My friend Misti has triplets who started kindergarten this year too. We've been hanging out for the last four years.
She told me last week that she had started using the
Flylady to get more organized.
And I seriously almost blacked out, because Misti IS the Flylady. The first time I took my kids to her house for a playdate, I came home and committed suicide.
I can just remember walking in and not seeing a SINGLE THING sitting on her countertops. And everything was so organized, and there was NO clutter, and she had a dry erase board where she planned out her meals.
And I was crippled by it.
She HANGS all her clothes. I hang clothes under severe duress. If she saw the kids' drawers right now, I'm sure she would never talk to me again.
She is like my personal assistant too. She RSVPs for me when we have to go somewhere. She whips out her iPhone and she just
does stuff.
When she sold me her van, you could eat off the floors. I have literally parked on the other side of the parking lot so Misti couldn't see inside my van.
She emailed me on Sunday and asked me if I noticed that I still have Austin listed as being 3 years old in my Blogger profile?
Uh, no. I hadn't. My friend Leslie emails me when I spell things incorrectly. What can I say? I like
overachievers.
So when I was talking to Misti last week, she was telling me how she practically never leaves school when her kids are in kindergarten for 2.5 hours. She works the
whole time at the school. She is already the treasurer of the PTA. She is also the treasurer of our multiple's club. She was telling me last week how she brought her own paper cutter to school to work.
And I swear to you, she isn't even OCD. She is just like this freakish workhorse.
So I started freaking out. Why am I not volunteering? What is WRONG WITH ME? I am SUCH A SLACKER.
And I have to tell you, although I haven't complained,
that much, Greg is not pulling his weight around the house AT ALL. He hasn't even been here. He is working 12 and 14 hour days trying to get that house done. He is so out of touch with me and what we are doing here, that he actually came home last week in the afternoon to get something, and bellowed at me, "WHERE IS AUSTIN?"
I was doing dinner prep and just looked at him.
"He's in SCHOOL. HE GOES TO SCHOOL TWICE A WEEK ON TUESDAYS AND THURSDAYS."
I bet you guys know that.
So I have been doing everything at home. EVERYTHING. I know it's short term. So I'm okay with that, but I am just illustrating how busy I have been. Busy. I've been busy. REALLY BUSY.
But that didn't stop me from approaching the teacher on Friday and making sure she knew that I could help her. Because Misti runs a business and has a clean house and car and she is working every single day and WHAT IS MY PROBLEM?
So the teacher asked me if I could prepare all the poetry folders for AM and PM class.
Sure. What's another 33? And I know this doesn't look like much, but there were two more plastic containers of folders.

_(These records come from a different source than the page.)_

(* ===== verification/Renderer.v ===== *)
(** * Renderers as programs

    A dialect's renderer reads and writes its stream state and emits events.
    [R] is the monad of such programs, a state with a log; [runs] is the
    judgement the dialects' simulations compose: from a state and a client that
    agree, the events of the program are readable and both still agree. *)

From S2P Require Import Prelude FailureClass StreamDrive.

Open Scope list_scope.
Open Scope Z_scope.

Definition R (S E T : Type) : Type := S -> T * list E * S.

#[export] Instance R_ret {S E} : MRet (R S E) := fun T x s => (x, [], s).
#[export] Instance R_bind {S E} : MBind (R S E) := fun T U k m s =>
  let '(x, e1, s) := m s in let '(y, e2, s) := k x s in (y, e1 ++ e2, s).

Definition emit {S E} (e : E) : R S E unit := fun s => (tt, [e], s).
Definition gets {S E T} (f : S -> T) : R S E T := fun s => (f s, [], s).
Definition modify {S E} (f : S -> S) : R S E unit := fun s => (tt, [], f s).
Definition when {S E} (b : bool) (m : R S E unit) : R S E unit := if b then m else mret tt.

Fixpoint for_each {S E T} (l : list T) (f : T -> R S E unit) : R S E unit :=
  match l with [] => mret tt | x :: l' => f x ;; for_each l' f end.

(** A loop left at the first error. *)
Fixpoint for_each_try {S E T} (l : list T) (f : T -> R S E (unit + Error.t))
    : R S E (unit + Error.t) :=
  match l with
  | [] => mret (inl tt)
  | x :: l' => r ← f x; match r with inl _ => for_each_try l' f | inr e => mret (inr e) end
  end.

(** A program run for its events. *)
Definition events_of {S E T} (r : T * list E * S) : list E * S := (r.1.2, r.2).

Lemma for_each_emit {S E T} (l : list T) (f : T -> E) (s : S) :
  for_each l (fun x => emit (f x)) s = (tt, f <$> l, s).
Proof.
  induction l as [|x l IH]; [done|].
  change (for_each (x :: l) (fun x => emit (f x)) s) with
    (let '(y, e2, s') := for_each l (fun x => emit (f x)) s in (y, [f x] ++ e2, s')).
  by rewrite IH.
Qed.

Lemma bind_assoc {S E A B C} (m : R S E A) (f : A -> R S E B) (g : B -> R S E C) s :
  ((m ≫= f) ≫= g) s = (m ≫= fun x => f x ≫= g) s.
Proof.
  unfold mbind, R_bind. destruct (m s) as [[x e1] s1]. destruct (f x s1) as [[y e2] s2].
  destruct (g y s2) as [[z e3] s3]. by rewrite app_assoc.
Qed.

(** ** Programs against the client *)

Section runs.
Context {S : Type} `{CP : ClientProtocol E P}.
Implicit Types (I : S -> P -> Prop).

(** From [I], the program's events are readable and it ends in [J]. *)
Definition runs {T} I (m : R S E T) (J : T -> S -> P -> Prop) : Prop :=
  forall s p, I s p -> exists q, reads p (m s).1.2 = Some q /\ J (m s).1.1 (m s).2 q.

Context {T U : Type}.

Lemma runs_ret I (x : T) (J : T -> S -> P -> Prop) :
  (forall s p, I s p -> J x s p) -> runs I (mret x) J.
Proof. intros H s p HI. exists p. split; [done|]. by apply H. Qed.

Lemma runs_bind I (m : R S E T) K (k : T -> R S E U) (J : U -> S -> P -> Prop) :
  runs I m K -> (forall x, runs (K x) (k x) J) -> runs I (m ≫= k) J.
Proof.
  intros Hm Hk s p HI. destruct (Hm s p HI) as (q & Hq & HK).
  unfold mbind, R_bind. destruct (m s) as [[x e1] s1]. simpl in Hq, HK.
  destruct (Hk x s1 q HK) as (q' & Hq' & HJ).
  destruct (k x s1) as [[y e2] s2]. simpl in Hq', HJ |- *.
  exists q'. by rewrite reads_app, Hq.
Qed.

Lemma runs_conseq I I' (m : R S E T) (J J' : T -> S -> P -> Prop) :
  runs I' m J' -> (forall s p, I s p -> I' s p) -> (forall x s p, J' x s p -> J x s p) ->
  runs I m J.
Proof. intros Hm HI HJ s p H. destruct (Hm s p (HI s p H)) as (q & Hq & HJ'). eauto. Qed.

Lemma runs_ext I (m m' : R S E T) (J : T -> S -> P -> Prop) :
  (forall s, m s = m' s) -> runs I m' J -> runs I m J.
Proof. intros He Hm s p HI. rewrite He. by apply Hm. Qed.

Lemma runs_gets I (f : S -> T) : runs I (gets f) (fun x s p => x = f s /\ I s p).
Proof. intros s p HI. by exists p. Qed.

Lemma runs_modify I (J : S -> P -> Prop) f :
  (forall s p, I s p -> J (f s) p) -> runs I (modify f) (fun _ s p => J s p).
Proof. intros H s p HI. exists p. split; [done|]. by apply H. Qed.

Lemma runs_emit I (J : S -> P -> Prop) e :
  (forall s p, I s p -> exists q, client_step p e = Some q /\ J s q) ->
  runs I (emit e) (fun _ s p => J s p).
Proof.
  intros H s p HI. destruct (H s p HI) as (q & Hq & HJ). exists q. split; [|done].
  unfold reads. simpl. done.
Qed.

Lemma runs_when I (b : bool) (m : R S E unit) :
  (b = true -> runs I m (fun _ => I)) -> runs I (when b m) (fun _ => I).
Proof. intros H s p HI. destruct b; [by apply H|]. by exists p. Qed.

End runs.

Section loops.
Context {S : Type} `{CP : ClientProtocol E P} {T : Type}.
Implicit Types (I : S -> P -> Prop).

Lemma runs_for_each I (l : list T) (f : T -> R S E unit) :
  (forall x, x ∈ l -> runs I (f x) (fun _ => I)) -> runs I (for_each l f) (fun _ => I).
Proof.
  intros H. induction l as [|x l IH]; simpl.
  - by apply runs_ret.
  - eapply runs_bind; [apply H; left|]. intros []. apply IH. intros y Hy. apply H. by right.
Qed.

Lemma runs_for_each_try I (l : list T) (f : T -> R S E (unit + Error.t)) :
  (forall x, x ∈ l -> runs I (f x) (fun _ => I)) -> runs I (for_each_try l f) (fun _ => I).
Proof.
  intros H. induction l as [|x l IH]; simpl.
  - by apply runs_ret.
  - eapply runs_bind; [apply H; left|]. intros [[]|e].
    + apply IH. intros y Hy. apply H. by right.
    + by apply runs_ret.
Qed.

End loops.

(** ** Buffers by index

    The deltas of a tool call name the buffer they add to by its index; the
    buffers are a vector grown to reach it. *)

Section buffers.
Context {V B : Type} (b0 : B) (index : V -> Z) (merge : V -> B -> B).

Definition grown (l : list B) (i : nat) : list B := l ++ replicate (S i - length l) b0.

Definition buffer (bs : list B) (v : V) : list B :=
  alter (merge v) (Z.to_nat (index v)) (grown bs (Z.to_nat (index v))).

Lemma lookup_grown l i j : default b0 (grown l i !! j) = default b0 (l !! j).
Proof.
  unfold grown. destruct (decide (j < length l)%nat).
  - by rewrite lookup_app_l.
  - rewrite lookup_app_r, (lookup_ge_None_2 l) by lia.
    destruct (replicate _ _ !! _) as [b|] eqn:E; [|done].
    by apply lookup_replicate in E as [-> _].
Qed.

Lemma length_grown l i : length (grown l i) = max (length l) (S i).
Proof. unfold grown. rewrite length_app, length_replicate. lia. Qed.

(** [at_ vs i] is what the deltas [vs] say of the buffer [i]. *)
Context (at_ : list V -> Z -> B) (limit : Z).
Context (at_nil : forall i, at_ [] i = b0).
Context (at_snoc : forall vs v i,
  at_ (vs ++ [v]) i = if bool_decide (index v = i) then merge v (at_ vs i) else at_ vs i).

Lemma buffered_at vs :
  0 <= limit -> Forall (fun v => 0 <= index v < limit) vs ->
  Z.of_nat (length (foldl buffer [] vs)) <= limit /\
  forall i : nat, default b0 (foldl buffer [] vs !! i) = at_ vs (Z.of_nat i).
Proof.
  intros Hz. induction vs as [|v vs IH] using rev_ind; [done|]. intros [Hl Hv]%Forall_app.
  destruct (IH Hl) as [Hlen Hat]. apply (Forall_inv) in Hv.
  rewrite foldl_snoc. unfold buffer at 1 3. set (bs := foldl buffer [] vs) in *.
  split; [rewrite length_alter, length_grown; lia|]. intros i. rewrite at_snoc.
  case_bool_decide as Hi.
  - rewrite Hi, Nat2Z.id, list_lookup_alter_eq.
    destruct (lookup_lt_is_Some_2 (grown bs i) i) as [b Hb]; [rewrite length_grown; lia|].
    pose proof (lookup_grown bs i i) as Hg. rewrite Hb, Hat in Hg. rewrite Hb. simpl in *. by rewrite Hg.
  - rewrite list_lookup_alter_ne by lia. by rewrite lookup_grown.
Qed.

Lemma filter_untouched (keep : B -> bool) (l : list B) :
  keep b0 = false -> Forall (fun b => b = b0) l -> filter keep l = [].
Proof.
  intros Hk. induction 1 as [|b l -> _ IH]; [done|]. rewrite filter_cons_False; [exact IH|]. intros H. by rewrite Hk in H.
Qed.

(** The buffers worth keeping are, in index order, what the deltas say. *)
Lemma buffered_in_order (keep : B -> bool) vs :
  keep b0 = false -> 0 <= limit -> Forall (fun v => 0 <= index v < limit) vs ->
  filter keep (foldl buffer [] vs) = filter keep (at_ vs <$> seqZ 0 limit).
Proof.
  intros Hk Hz Hl. destruct (buffered_at vs Hz Hl) as [Hlen Hat].
  set (bs := foldl buffer [] vs) in *. set (n := Z.of_nat (length bs)) in *.
  replace limit with (n + (limit - n)) by lia.
  rewrite seqZ_app by lia. rewrite fmap_app, filter_app.
  rewrite (filter_untouched keep (at_ vs <$> seqZ (0 + n) _)), app_nil_r; [|done|].
  - f_equal. apply list_eq. intros i. rewrite list_lookup_fmap.
    destruct (bs !! i) as [b|] eqn:E.
    + pose proof (lookup_lt_Some _ _ _ E). rewrite lookup_seqZ_lt by lia. simpl.
      specialize (Hat i). rewrite E in Hat. simpl in Hat. by rewrite Hat.
    + apply lookup_ge_None_1 in E. by rewrite lookup_seqZ_ge by lia.
  - apply Forall_fmap, Forall_seqZ. intros j Hj. simpl.
    specialize (Hat (Z.to_nat j)). rewrite Z2Nat.id in Hat by lia. rewrite <-Hat.
    by rewrite lookup_ge_None_2 by lia.
Qed.

End buffers.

So I get to school yesterday and she brings out the folders, and then she started talking, but the kids were saying, "What are you doing, Mom? What is that, Mom?" and the other parents were looking at me, like SHOWBOAT. So I couldn't focus.
When she was talking, it sort of sounded like this, "Mwa mwa mwa mwa mwa mwa."

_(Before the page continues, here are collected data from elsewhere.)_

#[export] Instance ResponsesStreamState_rebuild : Rebuild ResponsesStreamState := fun s =>
  {| started := started s; finished := finished s; sequence_number := sequence_number s;
     next_output_index := next_output_index s; open := open s; tool_buffers := tool_buffers s;
     response_id := response_id s; response_model := response_model s;
     created_at := created_at s; pending_finish_reason := pending_finish_reason s;
     pending_usage := pending_usage s; text_accumulator := text_accumulator s;
     current_text := current_text s; reasoning_accumulator := reasoning_accumulator s |}.

Definition ResponsesStreamState_default : ResponsesStreamState :=
  {| started := false; finished := false; sequence_number := 0; next_output_index := 0;
     open := None; tool_buffers := []; response_id := None; response_model := None;
     created_at := 0; pending_finish_reason := None; pending_usage := None;
     text_accumulator := ""; current_text := ""; reasoning_accumulator := [] |}.

(** ** Events *)

Inductive Payload :=
| Created (response : Value)
| InProgress (response : Value)
| OutputItemAdded (output_index : nat) (item : Value)
| ContentPartAdded (output_index : nat) (part : Value)
| OutputTextDelta (output_index : nat) (delta : string)
| OutputTextDone (output_index : nat) (text : string)
| ContentPartDone (output_index : nat) (part : Value)
| OutputItemDone (output_index : nat) (item : Value)
| SummaryTextDelta (output_index summary_index : nat) (delta : string)
| ReasoningTextDelta (output_index content_index : nat) (delta : string)
| ArgumentsDelta (output_index : nat) (delta : string)
| ArgumentsDone (output_index : nat) (args : string)
| Completed (response : Value)
| Failed (response : Value).

(** An event has its place in the stream. *)
Record Event := { seq : nat; payload : Payload }.

Definition event_name (p : Payload) : string :=
  match p with
  | Created _ => "response.created"
  | InProgress _ => "response.in_progress"
  | OutputItemAdded _ _ => "response.output_item.added"
  | ContentPartAdded _ _ => "response.content_part.added"
  | OutputTextDelta _ _ => "response.output_text.delta"
  | OutputTextDone _ _ => "response.output_text.done"
  | ContentPartDone _ _ => "response.content_part.done"
  | OutputItemDone _ _ => "response.output_item.done"
  | SummaryTextDelta _ _ _ => "response.reasoning_summary_text.delta"
  | ReasoningTextDelta _ _ _ => "response.reasoning_text.delta"
  | ArgumentsDelta _ _ => "response.function_call_arguments.delta"
  | ArgumentsDone _ _ => "response.function_call_arguments.done"
  | Completed _ => "response.completed"
  | Failed _ => "response.failed"
  end.

Definition json_nat (n : nat) : Value := json_u64 (Z.of_nat n).

Definition extras (p : Payload) : list (string * Value) :=
  match p with
  | Created r | InProgress r | Completed r | Failed r => [("response", r)]
  | OutputItemAdded i item | OutputItemDone i item =>
      [("output_index", json_nat i); ("item", item)]
  | ContentPartAdded i part | ContentPartDone i part =>
      [("output_index", json_nat i); ("content_index", json_nat 0); ("part", part)]
  | OutputTextDelta i delta =>
      [("output_index", json_nat i); ("content_index", json_nat 0); ("delta", Str delta)]
  | OutputTextDone i text =>
      [("output_index", json_nat i); ("content_index", json_nat 0); ("text", Str text)]
  | SummaryTextDelta i n delta =>
      [("output_index", json_nat i); ("summary_index", json_nat n); ("delta", Str delta)]
  | ReasoningTextDelta i n delta =>
      [("output_index", json_nat i); ("content_index", json_nat n); ("delta", Str delta)]
  | ArgumentsDelta i delta => [("output_index", json_nat i); ("delta", Str delta)]
  | ArgumentsDone i args => [("output_index", json_nat i); ("arguments", Str args)]
  end.

Definition wire_event (to_string : Value -> string) (e : Event) : SseEvent :=
  let name := event_name (payload e) in
  named name (to_string (json_obj
    (extras (payload e) ++ [("type", Str name); ("sequence_number", json_nat (seq e))]))).

Notation R := (Renderer.R ResponsesStreamState Event).

(** ** Shared helpers *)

Definition next_seq : R nat :=
  n ← gets sequence_number; modify (fun s => s <| sequence_number := S n |>);; mret n.

Definition push_event (p : Payload) : R unit := n ← next_seq; emit {| seq := n; payload := p |}.

Definition alloc_output_index : R nat :=
  idx ← gets next_output_index; modify (fun s => s <| next_output_index := S idx |>);; mret idx.

Definition usage_from_delta (u : UsageDelta.t) : Usage.t :=
  {| Usage.prompt_tokens := or_zero (UsageDelta.prompt_tokens u);
     Usage.completion_tokens := or_zero (UsageDelta.completion_tokens u);
     Usage.total_tokens := or_zero (UsageDelta.total_tokens u);
     Usage.reasoning_tokens := UsageDelta.reasoning_tokens u;
     Usage.cache_creation_input_tokens := UsageDelta.cache_creation_input_tokens u;
     Usage.cache_read_input_tokens := UsageDelta.cache_read_input_tokens u;
     Usage.cache_creation := UsageDelta.cache_creation u;
     Usage.server_tool_use := UsageDelta.server_tool_use u;
     Usage.extras := ∅ |}.

Section renderer.
Context (random_id : string).

Definition response_id_of (s : ResponsesStreamState) : string :=
  default ("resp_" +:+ random_id) (response_id s).

(** The response object, once the id is pinned. *)
Definition skeleton (s : ResponsesStreamState) (status : string) (output : list Value)
    (usage : option UsageDelta.t) : gmap string Value :=
  let obj := <["output" := Array output]> (<["status" := Str status]>
    (<["model" := Str (default "" (response_model s))]>
    (<["created_at" := json_i64 (created_at s)]> (<["object" := Str "response"]>
    (<["id" := Str (response_id_of s)]> ∅))))) in
  match usage with
  | Some u => <["usage" := render_usage (usage_from_delta u)]> obj
  | None => obj
  end.

Definition response_skeleton (status : string) (output : list Value) (usage : option UsageDelta.t)
    : R Value :=
  id ← gets response_id_of;
  modify (fun s => s <| response_id := Some id |>);;
  obj ← gets (fun s => skeleton s status output usage);
  mret (Object obj).

(** ** Closing an item *)

(** The body of a reasoning item from the details so far. *)
Definition reasoning_done_item (detail_id : option string) (details : list ReasoningDetail.t)
    : Value :=
  let add (acc : ReasoningItemBuilder) (d : ReasoningDetail.t) :=
    let '{| summary := sm; content := ct; encrypted_content := enc |} := acc in
    match ReasoningDetail.kind d with
    | ReasoningDetailKind.Summary =>
        match obj_str (ReasoningDetail.payload d) "text" with
        | Some t => {| summary := sm ++ [summary_text t]; content := ct; encrypted_content := enc |}
        | None => acc
        end
    | ReasoningDetailKind.Text =>
        match obj_str (ReasoningDetail.payload d) "text" with
        | Some t => {| summary := sm; content := ct ++ [reasoning_text t]; encrypted_content := enc |}
        | None => acc
        end
    | ReasoningDetailKind.Encrypted =>
        match obj_str (ReasoningDetail.payload d) "encrypted_content", enc with
        | Some sig, None => {| summary := sm; content := ct; encrypted_content := Some sig |}
        | Some sig, Some _ =>
            {| summary := sm; content := ct ++ [reasoning_encrypted sig]; encrypted_content := enc |}
        | None, _ => acc
        end
    | ReasoningDetailKind.Other _ => acc
    end in
  let mine d := bool_decide (ReasoningDetail.id d = detail_id) &&
                is_responses_family (ReasoningDetail.format d) in
  reasoning_item detail_id (foldl add ReasoningItemBuilder_default (filter mine details)).

Definition close_open_item : R unit :=
  o ← gets open;
  modify (fun s => s <| open := None |>);;
  match (o : option OpenOutputItem.t) with
  | Some (OpenOutputItem.Text i) =>
      text ← gets current_text;
      modify (fun s => s <| current_text := "" |>);;
      push_event (OutputTextDone i text);;
      push_event (ContentPartDone i (output_text_block text));;
      push_event (OutputItemDone i (message_item [output_text_block text]))
  | Some (OpenOutputItem.Reasoning i detail_id _ _) =>
      details ← gets reasoning_accumulator;
      push_event (OutputItemDone i (reasoning_done_item detail_id details))
  | None => mret tt
  end.

(** ** Text *)

Definition message_added : Value :=
  json_obj [("type", Str "message"); ("role", Str "assistant"); ("status", Str "in_progress");
            ("content", Array [])].

Definition open_text_item : R nat :=
  close_open_item;;
  i ← alloc_output_index;
  modify (fun s => s <| open := Some (OpenOutputItem.Text i) |> <| current_text := "" |>);;
  push_event (OutputItemAdded i message_added);;
  push_event (ContentPartAdded i (output_text_block ""));;
  mret i.

Definition ensure_text_item : R nat :=
  o ← gets open;
  match (o : option OpenOutputItem.t) with
  | Some (OpenOutputItem.Text i) => mret i
  | _ => open_text_item
  end.

Definition emit_text_delta (text : string) : R unit :=
  i ← ensure_text_item;
  modify (fun s => s <| text_accumulator := text_accumulator s +:+ text |>
                     <| current_text := current_text s +:+ text |>);;
  push_event (OutputTextDelta i text).

(** ** Reasoning *)

Definition reasoning_added (detail_id : option string) : Value :=
  let obj := <["type" := Str "reasoning"]> ∅ in
  let obj := match detail_id with Some id => <["id" := Str id]> obj | None => obj end in
  Object (<["summary" := Array []]> obj).

Definition open_reasoning_item (detail_id : option string) : R nat :=
  close_open_item;;
  i ← alloc_output_index;
  modify (fun s => s <| open := Some (OpenOutputItem.Reasoning i detail_id 0 0) |>);;
  push_event (OutputItemAdded i (reasoning_added detail_id));;
  mret i.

Then I hauled all the stuff to my car, and Austin and I zoomed over to the grocery store.
All I could think when I was driving was that it smelled like something died in my car. It's rotten. It smells like my Nissan Pulsar did when I was eighteen. Do you guys who know me remember that car? My mom wouldn't even get in it.
Although I can't exactly pinpoint when that car started stinking, it may have happened when I lied to my mom and drove to Mexico with my three girlfriends, and got pulled over driving drunk on the wrong side of the road by the Federales, then someone vomited Coronas all over the passenger side floor.
I've been pulled over twice by Federales. Once in Puerto Penasco.

And once in Cozumel for driving a moped without a helmet when I was 23, and talked my sister into going on a cruise with me before she got married, in my last ditch effort to keep her from marrying a child molester --- a man 11 years older than her.
They're still married 16 years later, only now he is no longer a child molester and just a dirty old man. Don't deny it Chuck.I still have that bikini. I swear to you. I wear a swim dress now. A swim dress. A SWIM DRESS.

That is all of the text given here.